The Telegraph has a rather remarkable splash on their front page today. The bulk of the piece revolves around a former Cameron adviser who feels that he has been pushed out of the inner circle by the Prime Minister’s clique. It would be a rather unremarkable headline – this kind of thing has happened in Downing Street since time immemorial – if the adviser in question, Shaun Bailey, wasn’t the only notable black member of Cameron’s team. And then of course, there is the small matter of how many of Cameron’s clique are Old Etonians.
Yet Bailey’s fall from favour isn’t the real stand out detail in the piece. It transpires that when asked what keeps them awake at night, Cameron’s clique, after some considerable thought, replied “school fees”.
The cost of living crisis means something different in Downing Street, it seems.
But this comically out of touch response from senior Tories rather begs the question – what keeps Ed Miliband up late at night?
As I wrote yesterday, the Labour leader appears to lack panic and retain remarkable self belief, no matter what brickbats are thrown at him – and there have been many. And yet if he loses sleep over anything, it may well be what he’s being asked to speak on today – how Labour goes about the tricky task of leaping from a single bound to a majority from electoral obscurity.
For today, Ed Miliband is speaking at Progress’s conference on their ” Campaign for a Labour Majority”.
Let us be in no doubt about what a huge task Miliband, and all of us as a party, are faced with on that score. Bouncing back into government at the first time of asking is somewhat rare in British politics – especially after achieving only a measly 29% in 2010. For Ed Miliband to lead Labour to 40% of the vote would take a one term turnaround that makes the upswing from 1992-97 seem almost mundane.
Miliband will speak in front of a room of people today who are perhaps on the whole less optimistic about his chances of achieving that complete turnaround than some others in the party. Let us be frank, Progress would not be launching a “Campaign for a Labour Majority” if they thought that was the most likely outcome at present. They think that at present we’re going to fall just short. Largest party territory. That would still be an achievement, but it’d suggest the days of majority government might be behind us for a decade or more.

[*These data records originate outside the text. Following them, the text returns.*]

(* ===== verification/Netlink.v ===== *)
(** [crates/network/src/netlink.rs]: the rtnetlink dump of the interfaces. The
    datagrams of the kernel are parsed byte by byte, within limits on their
    number and size and before a deadline; a dump the kernel interrupted is
    tried once more.

    The kernel is a parameter: an attempt comes with how its socket calls end
    and with the events of its [poll] and [recvfrom] calls, in order, each with
    its time (nanoseconds); after the last one nothing arrives any more. An I/O
    error is its code. [usize] has 64 bits, byte order is little-endian. A slice
    out of bounds is [Panic]. *)
From S2P Require Import Prelude Text NetworkSampler.

(** ** Bytes *)

Definition from_le (l : list Z) : Z := fold_right (fun b n => b + 256 * n) 0 l.
Definition to_i32 (n : Z) : Z := if n <? 2147483648 then n else n - 4294967296.

(** [bytes.get(..n)] read as an unsigned integer, and [bytes.get(n..)]. *)
Definition read_le (n : nat) (bytes : list Z) : option Z :=
  if (n <=? length bytes)%nat then Some (from_le (firstn n bytes)) else None.
Definition get_from (n : nat) (bytes : list Z) : option (list Z) :=
  if (n <=? length bytes)%nat then Some (skipn n bytes) else None.
Definition read_u16 : list Z -> option Z := read_le 2.
Definition read_u32 : list Z -> option Z := read_le 4.
Definition read_i32 (bytes : list Z) : option Z := to_i32 <$> read_le 4 bytes.
Definition read_u64 : list Z -> option Z := read_le 8.

Definition align4 (value : Z) : Z := Z.land (value + 3) (Z.lnot 3).

(** The bytes before the first NUL. *)
Fixpoint until_nul (l : list Z) : option (list Z) :=
  match l with
  | [] => None
  | b :: l => if b =? 0 then Some [] else bs ← until_nul l; Some (b :: bs)
  end.

Definition parse_nul_string (bytes : list Z) : option string :=
  terminated ← until_nul bytes;
  if valid_utf8 terminated then Some (string_of_bytes terminated) else None.

(** ** Constants and errors *)

Definition RTM_NEWLINK : Z := 16.
Definition NLMSG_ERROR : Z := 2.
Definition NLMSG_DONE : Z := 3.
Definition NLMSG_OVERRUN : Z := 4.
Definition NLM_F_DUMP_INTR : Z := 16.
Definition IFLA_IFNAME : Z := 3.
Definition IFLA_STATS : Z := 7.
Definition IFLA_LINKINFO : Z := 18.
Definition IFLA_STATS64 : Z := 23.
Definition IFLA_INFO_KIND : Z := 1.
Definition IFF_UP : Z := 1.
Definition IFF_LOOPBACK : Z := 8.
Definition IFF_LOWER_UP : Z := 65536.
Definition ARPHRD_LOOPBACK : Z := 772.
Definition AF_NETLINK : Z := 16.
Definition EBADF : Z := 9.
Definition MAX_DUMP_DATAGRAM_BYTES : Z := 64 * 1024.
Definition MAX_RAW_INTERFACES : Z := 256.
Definition MAX_DUMP_DATAGRAMS : Z := 256.
Definition MAX_DUMP_BYTES : Z := 8 * 1024 * 1024.
Definition RTNETLINK_RECEIVE_DEADLINE : Z := 2 * 1000000000.
Definition MAX_DUMP_ATTEMPTS : nat := 2.
Definition HEADER_SIZE : nat := 16.
Definition INTERFACE_INFO_SIZE : nat := 16.
Definition SOCKADDR_NL_SIZE : Z := 12.
Definition REQUEST_SIZE : Z := 32.

Record NetlinkHeader := {
  header_length : Z; message_type : Z; header_flags : Z; header_sequence : Z; header_port_id : Z;
}.

Inductive DumpLimit := Limit_DatagramBytes | Limit_Datagrams | Limit_Bytes | Limit_Interfaces.

Inductive CollectError :=
| Io (code : Z)
| Protocol (reason : string)
| Kernel (code : Z)
| ReceiveTimeout (deadline : Z)
| DumpInterrupted
| DumpOverrun
| NonKernelSender (port_id : Z)
| DumpLimitExceeded (limit : DumpLimit) (maximum observed : Z).

Definition is_retryable (e : CollectError) : bool :=
  match e with DumpInterrupted | DumpOverrun => true | _ => false end.

Inductive Failure := Failed (e : CollectError) | Panic.
Definition fail {A} (e : CollectError) : result A Failure := Err (Failed e).

(** [&bytes[a..b]] and [&bytes[a..]]. *)
Definition index_range (a b : nat) (bytes : list Z) : result (list Z) Failure :=
  if (a <=? b)%nat && (b <=? length bytes)%nat then Ok (firstn (b - a) (skipn a bytes)) else Err Panic.
Definition index_from (a : nat) (bytes : list Z) : result (list Z) Failure := index_range a (length bytes) bytes.

(** ** Attributes *)

(** [Attributes::next]: the item, and what remains. *)
Definition next_attribute (remaining : list Z) : option (result (Z * list Z) Failure * list Z) :=
  match remaining with
  | [] => None
  | _ =>
      Some
        (if (length remaining <? 4)%nat then (fail (Protocol "truncated rtnetlink attribute"), [])
         else
           let length' := Z.to_nat (default 0 (read_u16 remaining)) in
           match index_from 2 remaining with
           | Err p => (Err p, [])
           | Ok tail =>
               let kind := Z.land (default 0 (read_u16 tail)) 16383 in
               if (length' <? 4)%nat || (length remaining <? length')%nat
               then (fail (Protocol "invalid rtnetlink attribute length"), [])
               else
                 match index_range 4 length' remaining with
                 | Err p => (Err p, [])
                 | Ok value =>
                     let aligned := Z.to_nat (align4 (Z.of_nat length')) in
                     if (length remaining <=? aligned)%nat then (Ok (kind, value), [])
                     else match index_from aligned remaining with
                          | Err p => (Err p, [])
                          | Ok rest => (Ok (kind, value), rest)
                          end
                 end
           end)
  end.

(** [for attribute in Attributes::new(..) { let (kind, value) = attribute?; .. }]
    with a body that goes on with a state or returns. *)
Fixpoint for_attributes {S A} (body : S -> Z -> list Z -> result (S + A) Failure) (fuel : nat) (s : S) (remaining : list Z)
  : result (S + A) Failure :=
  match fuel with
  | O => Ok (inl s)
  | S fuel =>
      match next_attribute remaining with
      | None => Ok (inl s)
      | Some (item, rest) =>
          let? attribute := item in
          let? next := body s attribute.1 attribute.2 in
          match next with
          | inl s => for_attributes body fuel s rest
          | inr a => Ok (inr a)
          end
      end
  end.

Definition parse_link_kind (attributes : list Z) : result (option string) Failure :=
  let? found := for_attributes (fun (_ : unit) kind value =>
                  if kind =? IFLA_INFO_KIND then Ok (inr (parse_nul_string value)) else Ok (inl tt))
                  (length attributes) tt attributes in
  match found with inl _ => Ok None | inr name => Ok name end.

Definition parse_stats64 (bytes : list Z) : option LinkCounters :=
  rx_tail ← get_from 16 bytes; rx ← read_u64 rx_tail;
  tx_tail ← get_from 24 bytes; tx ← read_u64 tx_tail;
  Some {| rx_bytes := rx; tx_bytes := tx; width := Bits64 |}.

Definition parse_stats32 (bytes : list Z) : option LinkCounters :=
  rx_tail ← get_from 8 bytes; rx ← read_u32 rx_tail;
  tx_tail ← get_from 12 bytes; tx ← read_u32 tx_tail;
  Some {| rx_bytes := rx; tx_bytes := tx; width := Bits32 |}.

Definition is_tunnel_kind (kind : string) : bool :=
  contains kind ["tun"; "tap"; "wireguard"; "gre"; "gretap"; "ip6gre"; "ip6gretap"; "ipip"; "sit"; "vti"; "vti6";
                 "xfrm"; "erspan"; "ip6erspan"; "l2tp"; "ppp"]%string.

Section Dump.
(** Whether [/sys/class/net/<name>/device] exists. *)
Context (device_exists : string -> bool).

Definition classify_interface (name : string) (hardware_type flags : Z) (kernel_kind : option string) : InterfaceKind :=
  if (hardware_type =? ARPHRD_LOOPBACK) || negb (Z.land flags IFF_LOOPBACK =? 0) then Loopback
  else if is_some_and is_tunnel_kind kernel_kind then Tunnel
  else if negb (contains_byte (ch "/") name) && device_exists name then Physical
  else Virtual.

(** The attributes of a link, as the loop of [parse_link] collects them. *)
Record LinkAttributes := {
  attr_name : option string; attr_counters64 : option LinkCounters;
  attr_counters32 : option LinkCounters; attr_kernel_kind : option string;
}.
Definition no_attributes : LinkAttributes :=
  {| attr_name := None; attr_counters64 := None; attr_counters32 := None; attr_kernel_kind := None |}.

Definition link_attribute (s : LinkAttributes) (kind : Z) (value : list Z) : result (LinkAttributes + Empty_set) Failure :=
  if kind =? IFLA_IFNAME
  then Ok (inl {| attr_name := parse_nul_string value; attr_counters64 := attr_counters64 s;
                  attr_counters32 := attr_counters32 s; attr_kernel_kind := attr_kernel_kind s |})
  else if kind =? IFLA_STATS64
  then Ok (inl {| attr_name := attr_name s; attr_counters64 := parse_stats64 value;
                  attr_counters32 := attr_counters32 s; attr_kernel_kind := attr_kernel_kind s |})
  else if kind =? IFLA_STATS
  then Ok (inl {| attr_name := attr_name s; attr_counters64 := attr_counters64 s;
                  attr_counters32 := parse_stats32 value; attr_kernel_kind := attr_kernel_kind s |})
  else if kind =? IFLA_LINKINFO
  then let? kernel_kind := parse_link_kind value in
       Ok (inl {| attr_name := attr_name s; attr_counters64 := attr_counters64 s;
                  attr_counters32 := attr_counters32 s; attr_kernel_kind := kernel_kind |})
  else Ok (inl s).

(** [ifinfomsg] has its hardware type at 2, its index at 4, its flags at 8. *)
Definition parse_link (payload : list Z) : result RawInterface Failure :=
  if (length payload <? INTERFACE_INFO_SIZE)%nat then fail (Protocol "truncated ifinfomsg")
  else
    let field offset size := from_le (firstn size (skipn offset payload)) in
    let index := to_i32 (field 4%nat 4%nat) in
    let flags := field 8%nat 4%nat in
    if index <=? 0 then fail (Protocol "invalid interface index")
    else
      let? attributes := index_from INTERFACE_INFO_SIZE payload in
      let? parsed := for_attributes link_attribute (length attributes) no_attributes attributes in
      match parsed with
      | inr never => match never with end
      | inl s =>
          let? name := ok_or (Failed (Protocol "link is missing IFLA_IFNAME")) (attr_name s) in
          Ok {| id := (index, name);
                kind := classify_interface name (field 2%nat 2%nat) flags (attr_kernel_kind s);
                kernel_kind := attr_kernel_kind s;
                is_up := negb (Z.land flags IFF_UP =? 0);
                carrier_up := negb (Z.land flags IFF_LOWER_UP =? 0);
                counters := or_else (attr_counters64 s) (attr_counters32 s) |}
      end.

So when Ed stands up this afternoon he needs to do two things. He needs to convince not only those present, but more importantly the party as a whole that Labour is on course to win outright in 2015. (Don’t worry about the country at large – they aren’t listening to political speeches on a Saturday afternoon – that’s the preserve of the political obsessive.) But Miliband also needs to project the sort of steely determination that is fuelled by his tremendous self belief. He needs to convince the attendees of Progress conference that no matter what they might have heard in other sessions today, Labour cannot just win next time, but can win well – and is, in fact, winning already.
That’s why in his speech today he’ll say that One Nation Labour is the modernising force in British politics today – a clear steer that he sees this as a continuation of the modernisation project, rather than a fundamental break from it.
It’s also a less than subtle hint from Miliband that he feels Progress should be giving him their full throated support.